Knight Aerospace is helping to fight pandemics with state of the art technology to transport and even treat patients with intensive care units in the sky.

SAN ANTONIO — The coronavirus is ever evolving, requiring the medical community to keep up with the searching for a vaccine, but also equipment to better handle the outbreak. A San Antonio company is working to attack these types of issues while high in the sky.

"This is a mock up of our medical module. Our universal patient module," said Knight Aerospace CEO and President Bianca Rhodes. It is basically an ICU that can be loaded into the back of a cargo plane. Rhodes added, "This can go on a C-130 or a C-17, which are the most popular cargo aircraft operated by most air forces throughout the world."

She says this could mean the difference between life and death. Rhodes told us, "The difference between slinging a patient onto the back of a cargo aircraft which was intended for cargo is very different than being in a controlled environment."
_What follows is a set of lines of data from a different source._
(** * Nerdle-In-Two: feedback engine, aggregation and loader

    A shallow embedding of [nerdle_solve_in_2.py].  NumPy arrays are lists:
    a [(8,)] uint8 array is a [list Z] of character codes, an [(N, 8)] array a
    list of such rows, a boolean mask a [list bool] (or a list of them).
    Vectorised statements act on all rows at once, as in the source; the
    loops of the source are folds that thread the arrays they assign to. *)

From Stdlib Require Import ZArith QArith Lia Ascii String.
From stdpp Require Import base numbers list strings gmap sorting.

Local Open Scope Z_scope.

(** ** Array primitives used by the script *)

(** [np.zeros(n)] and [np.zeros((n, 8))]. *)
Definition zeros (n : nat) : list Z := replicate n 0.
Definition zeros2 (n : nat) : list (list Z) := replicate n (zeros 8).

(** [mask.sum()]: number of [True] cells of a boolean row. *)
Definition sum_bool (mask : list bool) : Z :=
  Z.of_nat (length (filter (λ b : bool, b = true) mask)).

(** [np.where(a == char)[0]]: the indices holding [char], ascending. *)
Definition where_eq (a : list Z) (char : Z) : list nat :=
  filter (λ p, a !! p = Some char) (seq 0 (length a)).

(** [np.unique]: the sorted distinct values.  [unique_insert] puts one value
    in its place of an ascending duplicate-free list. *)
Fixpoint unique_insert (x : Z) (l : list Z) : list Z :=
  match l with
  | [] => [x]
  | y :: l' =>
      if x <? y then x :: l
      else if x =? y then l
      else y :: unique_insert x l'
  end.

Definition np_unique (a : list Z) : list Z := foldr unique_insert [] a.

(** ** Feedback computation *)

(** [guess[np.newaxis, :] == all_secrets]: the guess broadcast against every
    row. *)
Definition greens_of (guess : list Z) (all_secrets : list (list Z))
  : list (list bool) :=
  map (λ secret, zip_with Z.eqb guess secret) all_secrets.

(** [result[greens] = 2]. *)
Definition mark_greens (result : list (list Z)) (greens : list (list bool))
  : list (list Z) :=
  zip_with (zip_with (λ (r : Z) (g : bool), if g then 2 else r)) result greens.

(** [greens[:, p]]. *)
Definition column (p : nat) (greens : list (list bool)) : list bool :=
  map (λ row, default false (row !! p)) greens.

(** One turn of the inner loop [for p in guess_positions], on the pair of
    arrays [(result, assigned)] it updates. *)
Definition purple_step (greens : list (list bool)) (remaining : list Z)
    (st : list (list Z) * list Z) (p : nat) : list (list Z) * list Z :=
  let '(result, assigned) := st in
  let is_green_here := column p greens in
  let can_purple :=
    zip_with andb (map negb is_green_here) (zip_with Z.ltb assigned remaining) in
  (zip_with (λ row (b : bool), if b then <[p := 1]> row else row)
     result can_purple,
   zip_with (λ a (b : bool), if b then a + 1 else a) assigned can_purple).

(** One turn of the outer loop [for char in np.unique(guess)]. *)
Definition purple_pass (guess : list Z) (all_secrets : list (list Z))
    (greens : list (list bool)) (result : list (list Z)) (char : Z)
  : list (list Z) :=
  let guess_positions := where_eq guess char in
  let char_in_secret := map (map (λ x, x =? char)) all_secrets in
  let char_green := zip_with (zip_with andb) greens char_in_secret in
  let remaining :=
    zip_with Z.sub (map sum_bool char_in_secret) (map sum_bool char_green) in
  let assigned := zeros (length all_secrets) in
  fst (fold_left (purple_step greens remaining) guess_positions
         (result, assigned)).

(** The [(N, 8)] array [result] as it stands before the encoding step. *)
Definition feedback_marks (guess : list Z) (all_secrets : list (list Z))
  : list (list Z) :=
  let N := length all_secrets in
  let result := zeros2 N in
  let greens := greens_of guess all_secrets in
  let result := mark_greens result greens in
  fold_left (purple_pass guess all_secrets greens) (np_unique guess) result.

(** [powers = [3 ** i for i in range(8)]]. *)
Definition powers : list Z := map (λ i, 3 ^ Z.of_nat i) (seq 0 8).

(** [(row * powers).sum()]. *)
Definition encode_row (row : list Z) : Z :=
  foldr Z.add 0 (zip_with Z.mul row powers).

Definition compute_feedback (guess : list Z) (all_secrets : list (list Z))
  : list Z :=
  map encode_row (feedback_marks guess all_secrets).

(** [ALL_GREEN_HASH = sum(2 * (3 ** i) for i in range(8))]. *)
Definition ALL_GREEN_HASH : Z :=
  foldr Z.add 0 (map (λ i, 2 * 3 ^ Z.of_nat i) (seq 0 8)).

(** Reading a pattern back: the symbol at position [p] of an encoded
    pattern (0 absent, 1 present-elsewhere, 2 match). *)
Definition symbol_at (h : Z) (p : nat) : Z := (h / 3 ^ Z.of_nat p) mod 3.

(** ** Per-pair feedback

    The same algorithm for a single secret, in the words of the design
    (match pass, then a presence pass per distinct character of the guess
    with a running count of unconsumed occurrences that is decremented on
    every credit), on scalar state. *)

Definition pair_step (greens : list bool) (st : list Z * Z) (p : nat)
  : list Z * Z :=
  let '(marks, unconsumed) := st in
  if negb (default false (greens !! p)) && (0 <? unconsumed)
  then (<[p := 1]> marks, unconsumed - 1)
  else st.

Definition unconsumed_of (greens : list bool) (secret : list Z) (c : Z) : Z :=
  let c_in_secret := map (λ x, x =? c) secret in
  sum_bool c_in_secret - sum_bool (zip_with andb greens c_in_secret).

Definition pair_pass (guess secret : list Z) (greens : list bool)
    (marks : list Z) (c : Z) : list Z :=
  fst (fold_left (pair_step greens) (where_eq guess c)
         (marks, unconsumed_of greens secret c)).

Definition match_pass (greens : list bool) : list Z :=
  zip_with (λ (r : Z) (g : bool), if g then 2 else r) (zeros 8) greens.

Definition marks_pair (guess secret : list Z) : list Z :=
  let greens := zip_with Z.eqb guess secret in
  fold_left (pair_pass guess secret greens) (np_unique guess)
    (match_pass greens).

Definition feedback_pair (guess secret : list Z) : Z :=
  encode_row (marks_pair guess secret).

(** ** Closed form of the marks

    The non-match positions of [c] in the guess, left to right, and the
    prefix of them that the presence pass credits. *)

Definition is_green (guess secret : list Z) (p : nat) : bool :=
  default false (zip_with Z.eqb guess secret !! p).

Definition nonmatch_positions (guess secret : list Z) (c : Z) : list nat :=
  filter (λ p, is_green guess secret p = false) (where_eq guess c).

Definition credited (guess secret : list Z) (c : Z) : list nat :=
  take (Z.to_nat (unconsumed_of (zip_with Z.eqb guess secret) secret c))
       (nonmatch_positions guess secret c).

(** Number of occurrences of a value in an array. *)
Definition occurrences (c : Z) (a : list Z) : nat :=
  length (filter (λ x, x = c) a).

(** Positions of [c] in the guess whose symbol in pattern [h] satisfies
    [sel]. *)
Definition marked (sel : Z → bool) (guess : list Z) (h : Z) (c : Z)
  : list nat :=
  filter (λ p, sel (symbol_at h p) = true) (where_eq guess c).

(** [marks] with the symbol 1 written at each position of [qs]. *)
Definition set_ones (qs : list nat) (marks : list Z) : list Z :=
  fold_left (λ m q, <[q := 1]> m) qs marks.

(** The symbol the algorithm leaves at position [p]. *)
Definition mark (guess secret : list Z) (p : nat) : Z :=
  if is_green guess secret p then 2
  else if bool_decide (p ∈ credited guess secret (default 0 (guess !! p)))
       then 1 else 0.

(** Base-3 value of a row of symbols, least significant first. *)
Definition horner (row : list Z) : Z := foldr (λ x acc, x + 3 * acc) 0 row.

(** The match positions of [c] in the guess, and the number of occurrences
    of [c] in the secret that no match consumes. *)
Definition match_positions (guess secret : list Z) (c : Z) : list nat :=
  filter (λ p, is_green guess secret p = true) (where_eq guess c).

Definition unconsumed (guess secret : list Z) (c : Z) : nat :=
  (occurrences c secret - length (match_positions guess secret c))%nat.

(** ** Exceptions and results

    A Python [str] is the list of its code points.  A call that may raise
    returns a [result]: [inl e] when it raises [e], [inr v] when it returns
    [v]. *)

Inductive exception : Type :=
  | AssertionError (record : list Z) (len : nat)
      (* "Expected 8-char equation, got '{s}' (len {len(s)})" *)
  | FileError      (* whatever [open] or reading the file raises *)
  | IndexError
  | OverflowError
  | SystemExit (message : string).

Definition result : Type → Type := sum exception.

#[global] Instance result_ret : MRet result := λ A, inr.
#[global] Instance result_bind : MBind result := λ A B f m,
  match m with inl e => inl e | inr v => f v end.

Definition raise {A} (e : exception) : result A := inl e.

(** ** Data loading *)

(** The characters [str.strip()] removes: those for which [str.isspace]
    holds. *)
Definition is_space (c : Z) : bool :=
  ((9 <=? c) && (c <=? 13)) || ((28 <=? c) && (c <=? 32))
  || (c =? 133) || (c =? 160) || (c =? 5760)
  || ((8192 <=? c) && (c <=? 8202))
  || (c =? 8232) || (c =? 8233) || (c =? 8239) || (c =? 8287)
  || (c =? 12288).

Fixpoint lstrip (s : list Z) : list Z :=
  match s with
  | [] => []
  | c :: s' => if is_space c then lstrip s' else s
  end.

Definition rstrip (s : list Z) : list Z := reverse (lstrip (reverse s)).

Definition strip (s : list Z) : list Z := rstrip (lstrip s).

(** [for s in solutions: assert len(s) == 8, ...]. *)
Fixpoint assert_lengths (solutions : list (list Z)) : result unit :=
  match solutions with
  | [] => mret ()
  | s :: rest =>
      if decide (length s = 8%nat) then assert_lengths rest
      else raise (AssertionError s (length s))
  end.

(** [load_solutions].  The argument stands for the file at [filepath]:
    [None] when [open] raises, otherwise the lines that iterating over the
    file yields, each with its line end. *)
Definition load_solutions (f : option (list (list Z)))
  : result (list (list Z)) :=
  match f with
  | None => raise FileError
  | Some lines =>
      let solutions := filter (λ s, s ≠ []) (map strip lines) in
      _ ← assert_lengths solutions;
      mret solutions
  end.

(** Storing a Python int in a uint8 cell: NumPy 2 raises [OverflowError]
    for a value outside [0, 255] (older releases wrapped it). *)
Definition store_uint8 (v : Z) : result Z :=
  if (0 <=? v) && (v <=? 255) then mret v else raise OverflowError.

(** [encoded[i, j] = ord(c)] for the [j]-th character of row [i]. *)
Definition encode_cell (row : result (list Z)) (jc : nat * Z)
  : result (list Z) :=
  r ← row;
  if decide (8 ≤ jc.1)%nat then raise IndexError
  else v ← store_uint8 jc.2; mret (<[jc.1 := v]> r).

Definition encode_solutions (solutions : list (list Z))
  : result (list (list Z)) :=
  mapM (λ s, fold_left encode_cell (imap pair s) (mret (zeros 8))) solutions.

(** ** Main analysis *)

(** A value stored in an int32 cell. *)
Definition to_int32 (z : Z) : Z := (z + 2 ^ 31) mod 2 ^ 32 - 2 ^ 31.

(** [len(unique) - int(ALL_GREEN_HASH in unique)] for the guess [g]. *)
Definition count_patterns (encoded : list (list Z)) (g : list Z) : Z :=
  let hashes := compute_feedback g encoded in
  let unique := np_unique hashes in
  Z.of_nat (length unique)
  - (if bool_decide (ALL_GREEN_HASH ∈ unique) then 1 else 0).

(** The loop [for gi in range(N)] filling [num_patterns]. *)
Definition num_patterns_of (encoded : list (list Z)) : list Z :=
  let N := length encoded in
  fold_left
    (λ num_patterns gi,
       <[gi := to_int32 (count_patterns encoded (default [] (encoded !! gi)))]>
         num_patterns)
    (seq 0 N) (zeros N).

(** [num_patterns / N]: the quotient, kept exact. *)
Definition true_divide (k : Z) (N : nat) : Q :=
  (inject_Z k / inject_Z (Z.of_nat N))%Q.

Definition p_solve2_of (num_patterns : list Z) (N : nat) : list Q :=
  map (λ k, true_divide k N) num_patterns.

(** [np.argsort]: a permutation of the indices that puts the keys in
    ascending order.  NumPy's default sort does not fix the order among equal
    keys; a merge sort stands for it. *)
Definition key_le (keys : list Q) (i j : nat) : Prop :=
  Qle_bool (default 0%Q (keys !! i)) (default 0%Q (keys !! j)) = true.

#[global] Instance key_le_dec keys i j : Decision (key_le keys i j).
Proof. unfold key_le. apply _. Defined.

Definition argsort (keys : list Q) : list nat :=
  merge_sort (key_le keys) (seq 0 (length keys)).

Definition ranking (p_solve2 : list Q) : list nat :=
  argsort (map Qopp p_solve2).

(** One line of [nerdle_results_full.csv]. *)
Record csv_row : Type := CsvRow {
  row_rank : nat;
  row_guess : list Z;
  row_patterns : Z;
  row_p : Q;
}.

Definition csv_rows (solutions : list (list Z)) (num_patterns : list Z)
    (p_solve2 : list Q) (order : list nat) : list csv_row :=
  imap (λ r idx,
          CsvRow (S r) (default [] (solutions !! idx))
                 (default 0 (num_patterns !! idx))
                 (default 0%Q (p_solve2 !! idx)))
       order.

(** What the script touches outside itself. *)
Record world : Type := World {
  script_dir : string;
  data_exists : bool;                   (* os.path.exists(data_path) *)
  data_file : option (list (list Z));   (* the file at data_path, see above *)
  csv_file : option (list csv_row);     (* nerdle_results_full.csv *)
}.

(** [os.path.join]. *)
Definition path_join (dir name : string) : string :=
  if bool_decide (dir = "") then name
  else if bool_decide
            (String.get (String.length dir - 1) dir = Some ("/"%char : ascii))
       then dir +:+ name
  else dir +:+ "/" +:+ name.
Once complete, the Universal Patient Module can hold up to 12 patients and five medical personnel, and have critical care capabilities such as negative pressure airflow for patients that are highly contagious, and also telemedicine so complex procedures can be performed even while in flight.

"Telemedicine gives you that real life video visual representation so you can transmit the entire video of what's happening with the patient which is a lot more informative," Rhodes added.
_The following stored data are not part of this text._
(** * Task Master AI services: response processing and retry control

    A shallow embedding of [scripts/modules/ai-services.js] and of the
    free-standing subtask parser that its unit tests import.

    Conventions.
    - A JavaScript string is a Rocq [string]; one [ascii] stands for one code
      unit, and only code units below 256 are represented.
    - The providers (Gemini, Perplexity) and [JSON.parse] are not code of the
      repository: they are section variables, so every theorem holds for any
      behaviour of theirs.  [Json.parse] is a reference parser used to run
      the model on concrete texts.
    - Effects (logging, console output, timers, provider calls, the lazy
      Perplexity client) are threaded through an explicit [world].
    - The terminal spinner of [ui.js] and the generation settings
      (temperature, token limit) carry no control flow and are left out. *)

From Stdlib Require Import ZArith Lia List Bool Ascii String.
From Stdlib Require Import Numbers.DecimalString.
Import ListNotations.
Open Scope string_scope.
Open Scope Z_scope.
Set Warnings "-register-all".

(* ------------------------------------------------------------------ *)
(** ** JavaScript strings *)

Module JsString.

(** The double quote character, as a string. *)
Definition DQ : string := String (ascii_of_nat 34) EmptyString.

(** [String(n)] for an integral number. *)
Definition of_Z (z : Z) : string :=
  match z with
  | Z0 => "0"
  | Zpos p => NilEmpty.string_of_uint (Pos.to_uint p)
  | Zneg p => "-" ++ NilEmpty.string_of_uint (Pos.to_uint p)
  end.

Definition of_nat (n : nat) : string := of_Z (Z.of_nat n).

Definition lower_ascii (c : ascii) : ascii :=
  let n := nat_of_ascii c in
  if ((65 <=? n) && (n <=? 90))%nat then ascii_of_nat (n + 32) else c.

(** [s.toLowerCase()] *)
Fixpoint toLowerCase (s : string) : string :=
  match s with
  | EmptyString => EmptyString
  | String c r => String (lower_ascii c) (toLowerCase r)
  end.

(** [s.includes(sub)] *)
Fixpoint includes (sub s : string) : bool :=
  if prefix sub s then true
  else match s with
       | EmptyString => false
       | String _ r => includes sub r
       end.

(** [s.indexOf(c)] for a one-character needle; [None] is JavaScript's -1. *)
Fixpoint indexOf (c : ascii) (s : string) : option nat :=
  match s with
  | EmptyString => None
  | String d r =>
      if Ascii.eqb c d then Some O
      else match indexOf c r with
           | Some i => Some (S i)
           | None => None
           end
  end.
(* ===== verification/_CoqProject ===== *)
-Q . S2P
Prelude.v
JsValue.v
Json.v
Entities.v
Redis.v
Repositories.v
World.v
Providers.v
MongoSchema.v
MongoClientRepository.v
Service.v
Controller.v
App.v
Lt. Gen. Paul K. Carlton Jr. said, "This solves that issue at the national level. If you can move four, six, or eight patients per airplane, per module, then you can empty an ICU very quickly."
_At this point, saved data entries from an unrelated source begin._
(* ===== verification/JsValue.v ===== *)
(** JavaScript values as the service sees them: the bodies axios hands
    back, what [JSON.parse] returns, and the fields the service reads.
    Truthiness ([truthy]) models every [!x] and [if (x)] of the code,
    [js_or] models [x || y], [get_prop] models [obj.field] with the
    [TypeError] thrown on [null] and [undefined], and [js_strict_eq]
    models [===] on primitives.

    Numbers are integers ([Z]): the fields the service compares or
    stores ([status], postal codes held as strings) never need
    fractions.  An object is the list of its own enumerable properties
    in enumeration order; objects built by the code or by [JSON.parse]
    never have two properties with the same key ([obj_keys_nodup]).
    Prototype properties (["constructor"], ["toString"], ...) and the
    index properties of strings and arrays are not modelled: the code
    reads none of them. *)

From stdpp Require Import base list option strings.
From Stdlib Require Import String ZArith Lia.
From S2P Require Import Prelude.

Local Open Scope string_scope.

#[warnings="-register-all"]
Inductive jsval : Type :=
| JUndefined
| JNull
| JBool (b : bool)
| JNum (n : Z)
| JStr (s : string)
| JArr (items : list jsval)
| JObj (props : list (string * jsval)).

(** The induction principle generated for [jsval] forgets the values
    nested in lists; this one keeps them. *)
Section JsvalInd.
Variable P : jsval -> Prop.
Hypothesis P_undef : P JUndefined.
Hypothesis P_null : P JNull.
Hypothesis P_bool : forall b, P (JBool b).
Hypothesis P_num : forall n, P (JNum n).
Hypothesis P_str : forall s, P (JStr s).
Hypothesis P_arr : forall l, Forall P l -> P (JArr l).
Hypothesis P_obj : forall ps, Forall (fun kv => P kv.2) ps -> P (JObj ps).

Fixpoint jsval_ind' (v : jsval) : P v :=
  match v with
  | JUndefined => P_undef
  | JNull => P_null
  | JBool b => P_bool b
  | JNum n => P_num n
  | JStr s => P_str s
  | JArr l =>
      P_arr l ((fix go (l : list jsval) : Forall P l :=
                  match l with
                  | [] => Forall_nil_2 _
                  | x :: l' => Forall_cons_2 _ _ _ (jsval_ind' x) (go l')
                  end) l)
  | JObj ps =>
      P_obj ps ((fix go (ps : list (string * jsval)) : Forall (fun kv => P kv.2) ps :=
                   match ps with
                   | [] => Forall_nil_2 _
                   | kv :: ps' => Forall_cons_2 _ _ _ (jsval_ind' kv.2) (go ps')
                   end) ps)
  end.
End JsvalInd.

(** ** Truthiness, [||] and [===] *)

(** [Boolean(v)]: [undefined], [null], [false], [0] and [""] are falsy;
    every object and array is truthy. *)
Definition truthy (v : jsval) : bool :=
  match v with
  | JUndefined | JNull => false
  | JBool b => b
  | JNum n => negb (n =? 0)%Z
  | JStr s => negb (String.eqb s "")
  | JArr _ | JObj _ => true
  end.

(** [a || b] evaluates to [a] when [a] is truthy, to [b] otherwise. *)
Definition js_or (a b : jsval) : jsval := if truthy a then a else b.

(** [a === b].  Objects and arrays are compared by reference; a value
    the code builds is never the same reference as another, so they
    are never strictly equal to anything here. *)
Definition js_strict_eq (a b : jsval) : bool :=
  match a, b with
  | JUndefined, JUndefined | JNull, JNull => true
  | JBool x, JBool y => Bool.eqb x y
  | JNum x, JNum y => (x =? y)%Z
  | JStr x, JStr y => String.eqb x y
  | _, _ => false
  end.

(** ** Property access *)

(** The first property named [k], as JavaScript finds it. *)
Fixpoint prop_lookup (k : string) (ps : list (string * jsval)) : option jsval :=
  match ps with
  | [] => None
  | (k', v) :: ps' => if String.eqb k k' then Some v else prop_lookup k ps'
  end.

Definition read_error (what k : string) : exn :=
  TypeError ("Cannot read properties of " ++ what ++ " (reading '" ++ k ++ "')").

(** [v.k]: reading a property of [undefined] or [null] throws; a
    missing property reads as [undefined]. *)
Definition get_prop (v : jsval) (k : string) : outcome jsval :=
  match v with
  | JUndefined => Throw (read_error "undefined" k)
  | JNull => Throw (read_error "null" k)
  | JObj ps => Ret (default JUndefined (prop_lookup k ps))
  | JStr s => Ret (if String.eqb k "length" then JNum (Z.of_nat (String.length s)) else JUndefined)
  | JArr l => Ret (if String.eqb k "length" then JNum (Z.of_nat (List.length l)) else JUndefined)
  | JBool _ | JNum _ => Ret JUndefined
  end.

(** [v.k || ''], the normalisation every provider applies to a field. *)
Definition field_or_empty (v : jsval) (k : string) : outcome jsval :=
  match get_prop v k with
  | Ret x => Ret (js_or x (JStr ""))
  | Throw e => Throw e
  end.

(** ** Well-formed values *)

(** The keys of an object are pairwise distinct. *)
Definition obj_keys_nodup (ps : list (string * jsval)) : Prop := NoDup (map fst ps).

(** A value [JSON.stringify] can print faithfully: no [undefined]
    anywhere and no repeated key in any object. *)
Fixpoint is_json (v : jsval) : bool :=
  match v with
  | JUndefined => false
  | JNull | JBool _ | JNum _ | JStr _ => true
  | JArr l => forallb is_json l
  | JObj ps =>
      bool_decide (NoDup (map fst ps)) && forallb (fun kv => is_json kv.2) ps
  end.

(** ** Lemmas *)

Lemma js_or_truthy a b : truthy a = true -> js_or a b = a.
Proof. unfold js_or. by intros ->. Qed.

Lemma js_or_falsy a b : truthy a = false -> js_or a b = b.
Proof. unfold js_or. by intros ->. Qed.

Lemma truthy_str s : truthy (JStr s) = true <-> s <> "".
Proof.
  simpl. destruct (String.eqb_spec s ""); simpl; split; congruence.
Qed.

(** [x || ''] is never [undefined] and is a string whenever [x] is a
    string or is falsy. *)
Lemma js_or_empty_cases x :
  js_or x (JStr "") = x /\ truthy x = true \/ js_or x (JStr "") = JStr "" /\ truthy x = false.
Proof. unfold js_or. destruct (truthy x); auto. Qed.

Lemma js_or_empty_not_undefined x : js_or x (JStr "") <> JUndefined.
Proof. unfold js_or. destruct (truthy x) eqn:H; [destruct x|]; done. Qed.

Lemma prop_lookup_in k ps v : prop_lookup k ps = Some v -> In (k, v) ps.
Proof.
  induction ps as [|[k' v'] ps IH]; simpl; [done|].
  destruct (String.eqb_spec k k'); [intros [= <-]; subst; auto|auto].
Qed.

Lemma get_prop_obj ps k :
  get_prop (JObj ps) k = Ret (default JUndefined (prop_lookup k ps)).
Proof. reflexivity. Qed.

#[export] Hint Rewrite get_prop_obj : run.
#[export] Hint Resolve js_or_empty_not_undefined : svc.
Rhodes also told us, "In our medical modules we will have horizontal and vertical railings throughout the entire system where all of the equipment can be taken off and put on the wall."

The beds can also be pulled away from the wall on horizontal tracks so medical workers can work on the patient from all sides.

"It will give a lot of benefit to the caregivers so they can provide better medical care," Rhodes said.

They are constructing their first full module right now, and hope to have it to their first client in four to six months.